Exercise directions →
Establish how many lines in the material below include the word "buffer", then give the count alone.

----- Data in this exercise -----

(* ===== verification/ArmDecodeOk.v ===== *)
(** * The decode unit of the ARM model: what a word decodes to

    The cacheless decoder gives the instruction whose decode list the bits of
    the word satisfy, with the bits of each field of its format; the unit with
    its cache gives the same for every word, whatever the cache holds of other
    words; and the tables are ambiguous for ten known pairs only. *)
From S2P Require Import Prelude DecTypes AcDecoder AcDecoderOk AcDecoderRt ArmCore ArmCoreOk ArmFormats ArmData ArmMem ArmIsa ArmDecode.

(** ** The operand vector *)

(** Two runs that started with vectors of the same length. *)
Definition same_search (r1 r2 : exec search_result) : Prop :=
  match r1, r2 with
  | Ret (Found k1 c1 o1), Ret (Found k2 c2 o2) => k1 = k2 /\ c1 = c2 /\ length o1 = length o2
  | Ret NotFound, Ret NotFound => True
  | Crash, Crash => True
  | _, _ => False
  end.

Lemma set_operand_length f1 f2 id v : length f1 = length f2 ->
  match set_operand f1 id v, set_operand f2 id v with
  | Ret o1, Ret o2 => length o1 = length o2
  | Crash, Crash => True
  | _, _ => False
  end.
Proof. intros H. unfold set_operand. rewrite H. destruct (_ && _); [|exact I]. rewrite !length_insert. exact H. Qed.

Lemma backtrack_no_exit d field below s : backtrack d field below <> Exit s.
Proof.
  revert d field. induction below as [|[|c f sub next] below IH]; intros d field; destruct d; cbn [backtrack]; try discriminate.
  destruct (keep_field next field) as [x|x|] eqn:E; cbn [mbind exec_bind]; try discriminate; [apply IH|].
  destruct next; cbn in E; [discriminate|]. destruct field as [[]|]; discriminate.
Qed.

Lemma search_vector G fs fuel : forall d field below f1 f2, length f1 = length f2 ->
  same_search (search G fs fuel d field below f1) (search G fs fuel d field below f2).
Proof.
  induction fuel as [|fuel IH]; intros d field below f1 f2 Hl; [exact I|]. cbn [search].
  destruct d as [|check found sub next]; [exact I|].
  destruct (match field with Some c => Ret c | None => f ← of_option (FindDecField fs (dl_id check)); Ret (f, field_bits G f) end)
    as [[f v]|s|] eqn:E; cbn [mbind exec_bind].
  2:{ destruct field; [discriminate|]. destruct (FindDecField fs (dl_id check)); discriminate. }
  2:exact I.
  destruct (v =? dl_value check).
  - pose proof (set_operand_length f1 f2 (dl_id check) v Hl) as Hs. destruct found as [k|].
    + destruct (set_operand f1 _ _), (set_operand f2 _ _); cbn [mbind exec_bind]; try exact Hs; try tauto.
      split; [reflexivity|]. split; [reflexivity|exact Hs].
    + destruct (S (length below) <? MAX_DECODER_DEPTH)%nat; [|exact I].
      destruct (set_operand f1 _ _), (set_operand f2 _ _); cbn [mbind exec_bind]; try tauto.
      destruct (backtrack sub None _) as [[[d2 c2] b2]|s|] eqn:Eb; cbn [mbind exec_bind]; [apply IH, Hs| |exact I].
      destruct (backtrack_no_exit _ _ _ _ Eb).
  - destruct (keep_field next (Some (f, v))) as [c|s|] eqn:Ek; cbn [mbind exec_bind]; [| |exact I].
    + destruct (backtrack next c below) as [[[d2 c2] b2]|s|] eqn:Eb; cbn [mbind exec_bind]; [apply IH, Hl| |exact I].
      destruct (backtrack_no_exit _ _ _ _ Eb).
    + destruct next; discriminate.
Qed.
(* ===== verification/Sd.v ===== *)
(** * The SD card of the ARM platform

    [src/armv7/src/sd.cpp] and [sd.h].  The image is the function [data], whose
    first [mapped] bytes are the pages of the mapped file; an access to memory
    outside the image or the line buffer is a [Crash], a call of [exit] an
    [Exit].  The bytes of a response a handler leaves uninitialised, and its
    type when the handler does not set it, are [None]. *)
From S2P Require Import Prelude.

Inductive response_type := R1 | R1b | R1bCMD12 | R2 | R3 | R4 | R5 | R5b | R6 | R7.

Record sd_response := MkResponse { type : option response_type; response : list (option Z) }.

(** The assignments to [resp.response], in order. *)
Definition respond (ty : option response_type) (writes : list (nat * Z)) : sd_response :=
  MkResponse ty (fold_left (fun r w => <[fst w := Some (snd w)]> r) writes (replicate 17 None)).

Inductive sd_state := SD_IDLE | SD_READY | SD_IDENT | SD_STBY | SD_TRAN | SD_DATA | SD_RCV | SD_PRG | SD_DIS | SD_INA.

#[export] Instance sd_state_eq_dec : EqDecision sd_state.
Proof. solve_decision. Defined.

Record sd_card := MkSd {
  current_state : sd_state;
  single_block_p : bool;
  application_specific_p : bool;
  data : Z -> Z;
  mapped : Z;
  blocklen : Z;
  current_block : Z;
  data_line : Z -> Z;
  rca : Z;
  card_selected_p : bool;
  bus_width : Z;
  data_line_busy : bool
}.

Definition update_state x c := MkSd x (single_block_p c) (application_specific_p c) (data c) (mapped c) (blocklen c)
  (current_block c) (data_line c) (rca c) (card_selected_p c) (bus_width c) (data_line_busy c).
Definition set_app x c := MkSd (current_state c) (single_block_p c) x (data c) (mapped c) (blocklen c)
  (current_block c) (data_line c) (rca c) (card_selected_p c) (bus_width c) (data_line_busy c).
Definition set_read b n c := MkSd (current_state c) b (application_specific_p c) (data c) (mapped c) (blocklen c)
  n (data_line c) (rca c) (card_selected_p c) (bus_width c) (data_line_busy c).
Definition set_blocklen x c := MkSd (current_state c) (single_block_p c) (application_specific_p c) (data c) (mapped c) x
  (current_block c) (data_line c) (rca c) (card_selected_p c) (bus_width c) (data_line_busy c).
Definition set_line x c := MkSd (current_state c) (single_block_p c) (application_specific_p c) (data c) (mapped c) (blocklen c)
  (current_block c) x (rca c) (card_selected_p c) (bus_width c) (data_line_busy c).
Definition set_rca x c := MkSd (current_state c) (single_block_p c) (application_specific_p c) (data c) (mapped c) (blocklen c)
  (current_block c) (data_line c) x (card_selected_p c) (bus_width c) (data_line_busy c).
Definition set_selected x c := MkSd (current_state c) (single_block_p c) (application_specific_p c) (data c) (mapped c) (blocklen c)
  (current_block c) (data_line c) (rca c) x (bus_width c) (data_line_busy c).
Definition set_width x c := MkSd (current_state c) (single_block_p c) (application_specific_p c) (data c) (mapped c) (blocklen c)
  (current_block c) (data_line c) (rca c) (card_selected_p c) x (data_line_busy c).
Definition set_busy x c := MkSd (current_state c) (single_block_p c) (application_specific_p c) (data c) (mapped c) (blocklen c)
  (current_block c) (data_line c) (rca c) (card_selected_p c) (bus_width c) x.
(* ===== verification/Board.v ===== *)
(** * The board: small devices, memory map and command line

    [armv7/src/ccm.cpp], [dpllc.cpp], [src.cpp] and their headers, the
    translation buffer of [tlb.h], and [main.cpp]: the devices of the i.MX53
    board on one bus ([bus.cpp]), their threads, and the debug option.  A device
    keeps its state in a field of the board; the devices that drive the
    interrupt controller or the card share those fields.  An access behind a
    register array, behind what a RAM allocates or behind what is mapped of the
    boot file is a [Crash]. *)
From S2P Require Import Prelude ArmCore ArmMmu Tzic Gpt Uart Sd Esdhc.

(** ** The clock control module *)

(** Nineteen registers; [junk]: what the constructor leaves. *)
Definition CCM_LAST_ADDR : Z := 0x4C.
Definition CBCDR : Z := 0x14.

Definition ccm_reset_values : list (Z * Z) :=
  [(0x0, 0x000016FF); (0x4, 0); (0x8, 0x00000010); (0xC, 0); (0x8, 0x00000010); (0x10, 0); (0x14, 0x00888945);
   (0x18, 0x00016154); (0x1C, 0xA6A2A020); (0x20, 0x00B12F02); (0x24, 0x00430318); (0x28, 0x02860241);
   (0x2C, 0x00860041); (0x30, 0x143701d2); (0x34, 0); (0x38, 0x12080844); (0x3C, 0x00000041); (0x40, 0x00000241); (0x48, 0)].

(** The registers of a small device, by index. *)
Definition registers : Type := Z -> Z.
Definition put_register (i v : Z) (r : registers) : registers := fun j => if j =? i then v else r j.
Definition put_values (l : list (Z * Z)) (r : registers) : registers :=
  fold_left (fun r p => put_register (p.1 / 4) p.2 r) l r.

Definition ccm_reset (junk : registers) : registers := put_values ccm_reset_values junk.

(** [regs\[address / 4\]] of an array of [last / 4] words. *)
Definition array_read (last address : Z) (r : registers) : exec Z :=
  if (0 <=? address) && (address / 4 <? last / 4) then Ret (r (address / 4)) else Crash.
Definition array_write (last address v : Z) (r : registers) : exec registers :=
  if (0 <=? address) && (address / 4 <? last / 4) then Ret (put_register (address / 4) v r) else Crash.

Definition ccm_read (address : Z) (r : registers) : exec Z := array_read CCM_LAST_ADDR address r.
Definition ccm_write (address datum : Z) (r : registers) : exec registers :=
  if address =? CBCDR then Ret (put_register (CBCDR / 4) datum r) else Ret r.

(** ** The phase-locked loop controllers *)

Definition DPLLC_CTL : Z := 0x0.
Definition DPLLC_CONFIG : Z := 0x4.
Definition DPLLC_LAST_ADDR : Z := 0x2C.

Definition dpllc_reset (junk : registers) : registers :=
  put_values [(DPLLC_CTL, 0x00AA0223); (DPLLC_CONFIG, 0x00AA0006)] junk.

Definition dpllc_read (address : Z) (r : registers) : exec Z := array_read DPLLC_LAST_ADDR address r.

(** A write to the control register reports the loop as locked. *)
Definition dpllc_write (address datum : Z) (r : registers) : exec registers :=
  if address =? DPLLC_CTL then Ret (put_register (DPLLC_CTL / 4) (Z.lor datum 0x1) r)
  else array_write DPLLC_LAST_ADDR address datum r.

-----

Answer to this task →
2